It is seen that all three have a somewhat high R^2, raning from 51% to 66%. This means that this amount of the variation in each of the three variables is explained by variation in year. For each of the three combinations, we test the null hypothesis that there is no correlation between the two variables. For each one, the p-value is extremely low, meaning that we reject the null hypothesis, as the probability of seeing results as extreme as ours would be very low if it were true.

For the plot of duration_min and year, it seems that the relationship is quadratic. Lets make a regression with quadratic terms to see if this will fit the data better. This is done using skikit-learn's polynomial features function, with docs shown here https://scikit-learn.org/stable/modules/generated/sklearn.preprocessing.PolynomialFeatures.html

In [613]:
# polynomial features 2, will make array of [1, year, year^2]
poly = PolynomialFeatures(degree=2)
in_arr = poly.fit_transform(mean_year["year"].to_numpy().reshape(-1, 1))

# fit regression
regression = LinearRegression().fit(in_arr, mean_year["duration_min"])

# normal scatterplot
mean_year.plot(kind='scatter', x="year", y="duration_min",
          title = "Mean duration_min vs Year with Quadratic Regression")

# plot regression line
plt.plot(mean_year["year"], np.dot(in_arr, regression.coef_) + regression.intercept_, color="red")

# calculate residual
mean_year["res_duration_min2"] = mean_year.apply(lambda row: row.duration_min - regression.predict(poly.fit_transform([[row.year]])), axis=1)

# plot residuals
mean_year.plot(kind="scatter", x="year", y="res_duration_min2", title = "Mean duration_min Residuals with Quadratic Regression")

# plot useful information
print("duration_min = " + str(regression.coef_[2]) + "x^2 + "  + str(regression.coef_[1]) + "x + " + str(regression.intercept_))
print("R^2: " + str(regression.score(in_arr, mean_year["duration_min"])))
duration_min = -0.0012136990327853425x^2 + 4.838345631299008x + -4817.655144566868
R^2: 0.735552951203934

The quadratic regression predicts this much better, and the residual graph is also shown to be better here. Based on the regression, song length can be predicted based on the year it was made in, and the square of that year. The R^2 is also high at 73.5%, which further shows that there is a strong relationship here.

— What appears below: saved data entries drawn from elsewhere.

(** What every claimed row keeps, a claim keeps. *)
Lemma claim_all_ind (P : gmap Z WorkRow -> Prop) now lease worker work ps :
  NoDup ps.*1 -> (forall p, p ∈ ps -> work !! p.1 = Some p.2) -> P work ->
  (forall m p, p ∈ ps -> m !! p.1 = Some p.2 -> P m -> P (alter (claim_row now lease worker) p.1 m)) ->
  P (claim_all now lease worker ps work) /\
  forall id, id ∉ ps.*1 -> claim_all now lease worker ps work !! id = work !! id.
Proof.
  intros Hnd Hin HP Hstep. induction ps as [|p ps IH]; [done|]. csimpl in *. apply NoDup_cons in Hnd as [Hp Hnd].
  destruct IH as [IH Hrest]; [done|intros q Hq; apply Hin; by right|intros m q Hq; apply Hstep; by right|].
  assert (claim_all now lease worker ps work !! p.1 = Some p.2) as Hrow
    by (rewrite (Hrest _ Hp); apply Hin; by left).
  split.
  - rewrite <- (alter_insert (claim_row now lease worker) _ _ _ Hrow). by apply Hstep; [left|..].
  - intros id Hid. rewrite not_elem_of_cons in Hid. destruct Hid as [Hne Hid].
    rewrite lookup_insert_ne by congruence. by apply Hrest.
Qed.

Lemma claimable_row locked now kind id row db : claimable locked now kind (id, row) = true ->
  wk_kind row = kind /\ wk_attempts row < 2147483647 /\
  (wk_status row = WorkPending /\ wk_available_at row <= now \/
   wk_status row = WorkProcessing /\ forall e, wk_lease_expires_at row = Some e -> e <= now).
Proof.
  unfold claimable. simpl. rewrite !andb_true_iff, orb_true_iff, !andb_true_iff, !bool_decide_eq_true, String.eqb_eq.
  intros (((_ & Hk) & Ha) & Hs). split; [done|]. split; [lia|]. destruct Hs as [[Hs Hw]|[Hs He]]; [left|right].
  - split; [done|lia].
  - split; [done|]. intros e Hx. rewrite Hx in He. lia.
Qed.

Lemma claim_row_ok now lease worker next facts id row : work_row_ok (J:=J) next facts id row ->
  wk_attempts row < 2147483647 -> work_row_ok next facts id (claim_row now lease worker row).
Proof. intros [] Ha. split; simpl; [done|done|lia|split; [done|by eexists]..]. Qed.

Now, what if instead of predicting variables from year, we wanted to predict year given these variables? In other words, given a song, listen to it, find information about its metadata, and the predict what year the song was made in. For this, lets try a linear regresseion, with each of the variables that seemed to have some correlation, being an input variable, and year being the output variable.

In [614]:
# variables used in this regression
used_vars = ["danceability", "energy", "loudness", "speechiness", "acousticness", "instrumentalness", "duration_ms"]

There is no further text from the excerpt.